Here are some hints when buying shrimp at the grocery store:
1. Know your size of the shrimp: In the United States shrimp are sold by the size, which is the count per pound. The shrimp’s size is measured by the number of shrimp it takes to make 1 pound. You will often see other markings on a shrimp bag, with a U10, which means that it takes less than 10 shrimp to make 1 pound. Sometimes they also have terms such as medium, or jumbo, which are also on the bag
The common counts are:
U-10 (Under 10)–Extra Colossal
U-12 (Under 12) Super Colossal
2. The freshness of the Shrimp: Freshness of shrimp is important, they are highly perishable, and for safety reasons, you should always purchase fresh shrimp. One key when purchasing shrimp is that there should be no smell.
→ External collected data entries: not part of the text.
(* ===== verification/Tombstones.v ===== *)
(** * The tombstone ledger of retired confirmations

    The part of [cli/src/native/task_authority.rs] that remembers the ids of
    confirmation receipts that were cleaned up: a manifest with a bounded active
    set, and a hash chain of sealed segments. *)

From S2P Require Import Prelude RustStr Env TaskModel TaskIssue.
From Stdlib Require Import Ascii.
Import TaskModel TaskIssue.

Local Open Scope Z_scope.

Module Tombstones.

Definition CONFIRMATION_TOMBSTONE_SEGMENT_CAPACITY : Z := 256.
Definition legacy_confirmation_tombstone_schema : string :=
  "agent-browser.task-authority-confirmation-tombstones.v1".
Definition confirmation_tombstone_manifest_schema : string :=
  "agent-browser.task-authority-confirmation-tombstone-manifest.v2".
Definition confirmation_tombstone_segment_schema : string :=
  "agent-browser.task-authority-confirmation-tombstone-segment.v1".

(** A [BTreeSet] of ids is its ascending sequence. *)
Record LegacyTombstones := {
  le_schema : string;
  le_confirmation_ids : list string;
  le_updated_at : option string;
}.
Record Manifest := {
  mf_schema : string;
  mf_segment_capacity : Z;
  mf_segment_count : Z;
  mf_confirmation_count : Z;
  mf_head_sha256 : option string;
  mf_active_confirmation_ids : list string;
  mf_active_sha256 : string;
  mf_updated_at : option string;
}.
Record Segment := {
  sg_schema : string;
  sg_index : Z;
  sg_previous_sha256 : option string;
  sg_confirmation_ids : list string;
  sg_created_at : string;
}.
Record LoadedTombstones := {
  lt_manifest : Manifest;
  lt_confirmation_ids : list string;
  lt_legacy : bool;
}.

Definition usize_len {A} (l : list A) : Z := Z.of_nat (length l).

(** [{index:020}] of a [u64] *)
Fixpoint digits (n : nat) (z : Z) : list ascii :=
  match n with
  | O => []
  | S n => digits n (z / 10) ++ [ascii_of_N (Z.to_N (48 + z mod 10))]
  end.
Definition pad20 (z : Z) : string := of_bytes (digits 20 z).

Definition confirmation_root (root session_id : string) : string :=
  fmt [session_directory root session_id; "/confirmations"].
Definition confirmation_tombstones_path (root session_id : string) : string :=
  fmt [confirmation_root root session_id; "/retired-ids.json"].
Definition segment_directory (root session_id : string) : string :=
  fmt [confirmation_root root session_id; "/retired-id-segments"].
Definition confirmation_tombstone_segment_path (root session_id : string) (index : Z) : string :=
  fmt [segment_directory root session_id; "/"; fmt [pad20 index; ".json"]].

#[global] Arguments pad20 : simpl never.
#[global] Arguments confirmation_tombstone_segment_path : simpl never.
#[global] Arguments confirmation_tombstones_path : simpl never.

Section tombstones.
Context `{!Host, !Json, !JsonBuild, !Crypto, !Chrono, !Serde value, !Serde (list string),
          !Serde Manifest, !Serde Segment, !SerdeValue LegacyTombstones, !SerdeValue Manifest}.

Definition confirmation_tombstone_segment_sha256 (segment : Segment) : res string :=
  bytes ← ok_or "Failed to serialize confirmation tombstone segment"%string (to_vec segment);
  Ok (hex_encode (sha256 bytes)).
Definition confirmation_tombstone_active_sha256 (confirmation_ids : list string) : res string :=
  bytes ← ok_or "Failed to serialize active confirmation tombstones"%string
    (to_vec confirmation_ids);
  Ok (hex_encode (sha256 bytes)).

(** [Manifest::default()]; [b"[]"] is the empty array. *)
Definition default_manifest : Manifest :=
  {| mf_schema := confirmation_tombstone_manifest_schema;
     mf_segment_capacity := CONFIRMATION_TOMBSTONE_SEGMENT_CAPACITY; mf_segment_count := 0;
     mf_confirmation_count := 0; mf_head_sha256 := None; mf_active_confirmation_ids := [];
     mf_active_sha256 := hex_encode (sha256 "[]"); mf_updated_at := None |}.

(** ** Loading *)

(** [set.insert(id)] of each id, refused when blank or present. *)
Fixpoint insert_ids (error : string) (ids new : list string) : res (list string) :=
  match new with
  | [] => Ok ids
  | id :: rest =>
      if is_empty (trim id) || one_of id ids then Err error
      else insert_ids error (btree_insert id ids) rest
  end.

Definition check_segment (capacity index : Z) (previous_sha256 : option string)
    (segment : Segment) : res unit :=
  if (sg_schema segment != confirmation_tombstone_segment_schema)
     || negb (sg_index segment =? index) || (sg_previous_sha256 segment != previous_sha256)
     || match sg_confirmation_ids segment with [] => true | _ => false end
     || (capacity <? usize_len (sg_confirmation_ids segment))
  then Err (fmt ["Task authority confirmation tombstone segment "; decimal index;
                 " failed closed"]) else Ok tt.

(** The loop over [remaining] segments from [index] on. *)
Fixpoint load_segments (root session_id : string) (capacity : Z) (remaining : nat) (index : Z)
    (confirmation_ids : list string) (previous_sha256 : option string)
    : SM Files (list string * option string) :=
  match remaining with
  | O => mret (confirmation_ids, previous_sha256)
  | S remaining =>
      text ← read_to_string (confirmation_tombstone_segment_path root session_id index)
        (fmt ["Failed to read confirmation tombstone segment "; decimal index]);
      segment ← sm_lift (ok_or (fmt ["Invalid confirmation tombstone segment "; decimal index])
        (from_slice text));
      sm_lift (check_segment capacity index previous_sha256 segment) ≫= fun _ =>
      confirmation_ids ← sm_lift (insert_ids
        (fmt ["Task authority confirmation tombstone segment "; decimal index;
              " contains invalid or duplicate IDs"]) confirmation_ids (sg_confirmation_ids segment));
      hash ← sm_lift (confirmation_tombstone_segment_sha256 segment);
      load_segments root session_id capacity remaining (index + 1) confirmation_ids (Some hash)
  end.

Definition check_manifest (manifest : Manifest) : res unit :=
  if (mf_schema manifest != confirmation_tombstone_manifest_schema)
     || negb (mf_segment_capacity manifest =? CONFIRMATION_TOMBSTONE_SEGMENT_CAPACITY)
     || (mf_segment_capacity manifest <? usize_len (mf_active_confirmation_ids manifest))
  then Err "Task authority confirmation tombstone ledger is invalid"%string else
  active ← confirmation_tombstone_active_sha256 (mf_active_confirmation_ids manifest);
  if mf_active_sha256 manifest != active
  then Err "Task authority confirmation tombstone ledger is invalid"%string else Ok tt.

Definition load_manifest (root session_id : string) (manifest : Manifest)
    : SM Files LoadedTombstones :=
  sm_lift (check_manifest manifest) ≫= fun _ =>
  sealed ← load_segments root session_id (mf_segment_capacity manifest)
    (Z.to_nat (mf_segment_count manifest)) 0 [] None;
  let '(confirmation_ids, previous_sha256) := sealed in
  if mf_head_sha256 manifest != previous_sha256
  then sm_err "Task authority confirmation tombstone head digest is invalid" else
  confirmation_ids ← sm_lift (insert_ids
    "Task authority confirmation tombstone manifest contains invalid or duplicate IDs"
    confirmation_ids (mf_active_confirmation_ids manifest));
  if negb (usize_len confirmation_ids =? mf_confirmation_count manifest)
  then sm_err "Task authority confirmation tombstone count is invalid" else
  mret {| lt_manifest := manifest; lt_confirmation_ids := confirmation_ids; lt_legacy := false |}.

Definition parse_legacy (v : value) : res LegacyTombstones :=
  match from_value v with
  | Ok legacy => Ok legacy
  | Err error => Err (fmt ["Invalid legacy confirmation tombstones: "; error])
  end.
Definition parse_manifest (v : value) : res Manifest :=
  match from_value v with
  | Ok manifest => Ok manifest
  | Err error => Err (fmt ["Invalid confirmation tombstone manifest: "; error])
  end.

Definition load_confirmation_tombstones (root session_id : string) : SM Files LoadedTombstones :=
  let path := confirmation_tombstones_path root session_id in
  present ← exists_ path;
  if negb present
  then mret {| lt_manifest := default_manifest; lt_confirmation_ids := []; lt_legacy := false |} else
  text ← read_to_string path "Failed to read task authority confirmation tombstones";
  v ← sm_lift (ok_or "Invalid task authority confirmation tombstones"%string (from_slice text));
  if get_str v "schema" == Some legacy_confirmation_tombstone_schema then
    legacy ← sm_lift (parse_legacy v);
    mret {| lt_manifest := default_manifest; lt_confirmation_ids := le_confirmation_ids legacy;
            lt_legacy := true |}
  else
    manifest ← sm_lift (parse_manifest v);
    load_manifest root session_id manifest.

(** ** Evidence *)

Definition json_option (o : option string) : value :=
  match o with Some s => jstring s | None => jnull end.

Definition confirmation_tombstone_evidence (t : LoadedTombstones) : res value :=
  let active := if lt_legacy t then lt_confirmation_ids t
                else mf_active_confirmation_ids (lt_manifest t) in
  active_sha256 ← confirmation_tombstone_active_sha256 active;
  Ok (jobject
    [("schema", jstring (if lt_legacy t then legacy_confirmation_tombstone_schema
                         else mf_schema (lt_manifest t)));
     ("integrityState", jstring "verified"); ("legacyPendingMigration", jbool (lt_legacy t));
     ("segmentCapacity", jnumber (mf_segment_capacity (lt_manifest t)));
     ("segmentCount", jnumber (mf_segment_count (lt_manifest t)));
     ("activeCount", jnumber (usize_len active)); ("activeSha256", jstring active_sha256);
     ("confirmationCount", jnumber (usize_len (lt_confirmation_ids t)));
     ("headSha256", json_option (mf_head_sha256 (lt_manifest t)))]%string).

(** ** Persisting *)

Definition with_active (active : list string) (m : Manifest) : Manifest :=
  {| mf_schema := mf_schema m; mf_segment_capacity := mf_segment_capacity m;
     mf_segment_count := mf_segment_count m; mf_confirmation_count := mf_confirmation_count m;
     mf_head_sha256 := mf_head_sha256 m; mf_active_confirmation_ids := active;
     mf_active_sha256 := mf_active_sha256 m; mf_updated_at := mf_updated_at m |}.

(** The manifest a load is extended from. *)
Definition migrated (loaded : LoadedTombstones) : Manifest :=
  if lt_legacy loaded then with_active (lt_confirmation_ids loaded) default_manifest
  else lt_manifest loaded.

(** The loop over the new ids: every id, and the active ones. *)
Fixpoint retire_ids (ids active new : list string) : res (list string * list string) :=
  match new with
  | [] => Ok (ids, active)
  | id :: rest =>
      if is_empty (trim id) || one_of id ids
      then Err "Task authority confirmation tombstone ID is invalid or repeated"%string
      else retire_ids (btree_insert id ids) (btree_insert id active) rest
  end.

(** The manifest after a segment of its first [capacity] ids was written. *)
Definition sealed (segment_count : Z) (segment_sha256 : string) (m : Manifest) : Manifest :=
  {| mf_schema := mf_schema m; mf_segment_capacity := mf_segment_capacity m;
     mf_segment_count := segment_count; mf_confirmation_count := mf_confirmation_count m;
     mf_head_sha256 := Some segment_sha256;
     mf_active_confirmation_ids :=
       drop (Z.to_nat (mf_segment_capacity m)) (mf_active_confirmation_ids m);
     mf_active_sha256 := mf_active_sha256 m; mf_updated_at := mf_updated_at m |}.

(** The [while] loop that seals full segments: every pass takes [capacity] ids
    from the active ones, of which there are at most [fuel]. *)
Fixpoint seal_segments (root session_id : string) (fuel : nat) (m : Manifest) : SM Files Manifest :=
  if usize_len (mf_active_confirmation_ids m) <=? mf_segment_capacity m then mret m else
  match fuel with
  | O => mret m
  | S fuel =>
      let capacity := Z.to_nat (mf_segment_capacity m) in
      created_at ← now;
      let segment := {| sg_schema := confirmation_tombstone_segment_schema;
                        sg_index := mf_segment_count m; sg_previous_sha256 := mf_head_sha256 m;
                        sg_confirmation_ids := take capacity (mf_active_confirmation_ids m);
                        sg_created_at := to_rfc3339 created_at |} in
      segment_sha256 ← sm_lift (confirmation_tombstone_segment_sha256 segment);
      write_private_json (segment_directory root session_id)
        (fmt [pad20 (sg_index segment); ".json"]) segment
        "task authority confirmation tombstone segment" ≫= fun _ =>
      segment_count ← sm_lift (ok_or
        "Task authority confirmation tombstone segment count overflow"%string
        (u64_checked_add (mf_segment_count m) 1));
      seal_segments root session_id fuel
        (sealed segment_count segment_sha256 m)
  end.

Definition finished (confirmation_count : Z) (active_sha256 updated_at : string) (m : Manifest)
    : Manifest :=
  {| mf_schema := mf_schema m; mf_segment_capacity := mf_segment_capacity m;
     mf_segment_count := mf_segment_count m; mf_confirmation_count := confirmation_count;
     mf_head_sha256 := mf_head_sha256 m;
     mf_active_confirmation_ids := mf_active_confirmation_ids m;
     mf_active_sha256 := active_sha256; mf_updated_at := Some updated_at |}.

Definition persist_confirmation_tombstones (root session_id : string) (loaded : LoadedTombstones)
    (new_confirmation_ids : list string) : SM Files LoadedTombstones :=
  retired ← sm_lift (retire_ids (lt_confirmation_ids loaded)
    (mf_active_confirmation_ids (migrated loaded)) new_confirmation_ids);
  let '(confirmation_ids, active) := retired in
  manifest ← seal_segments root session_id (length active) (with_active active (migrated loaded));
  active_sha256 ← sm_lift (confirmation_tombstone_active_sha256
    (mf_active_confirmation_ids manifest));
  updated_at ← now;
  write_private_json (confirmation_root root session_id) "retired-ids.json"
    (finished (usize_len confirmation_ids) active_sha256 (to_rfc3339 updated_at) manifest)
    "task authority confirmation tombstone manifest" ≫= fun _ =>
  load_confirmation_tombstones root session_id.
End tombstones.

End Tombstones.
Rotton shrimp smells a lot like ammonia, which means the shrimp has spoiled. Any sign of slime, avoid as it is a sign of rotten shrimp. Black spots also indicate that the shrimp is not fresh, these are called melanosis, which means that the shrimp is old. (Think about an apple turning brown)
Buying Fresh Shrimp vs. Frozen Shrimp
- In your seafood department, most shrimp is actually frozen or has been frozen, and the seafood counter just chose to thaw. Since you can easily thaw your own shrimp at home, it is considered safer (since you don’t know how long they have been in the seafood case) to purchase frozen.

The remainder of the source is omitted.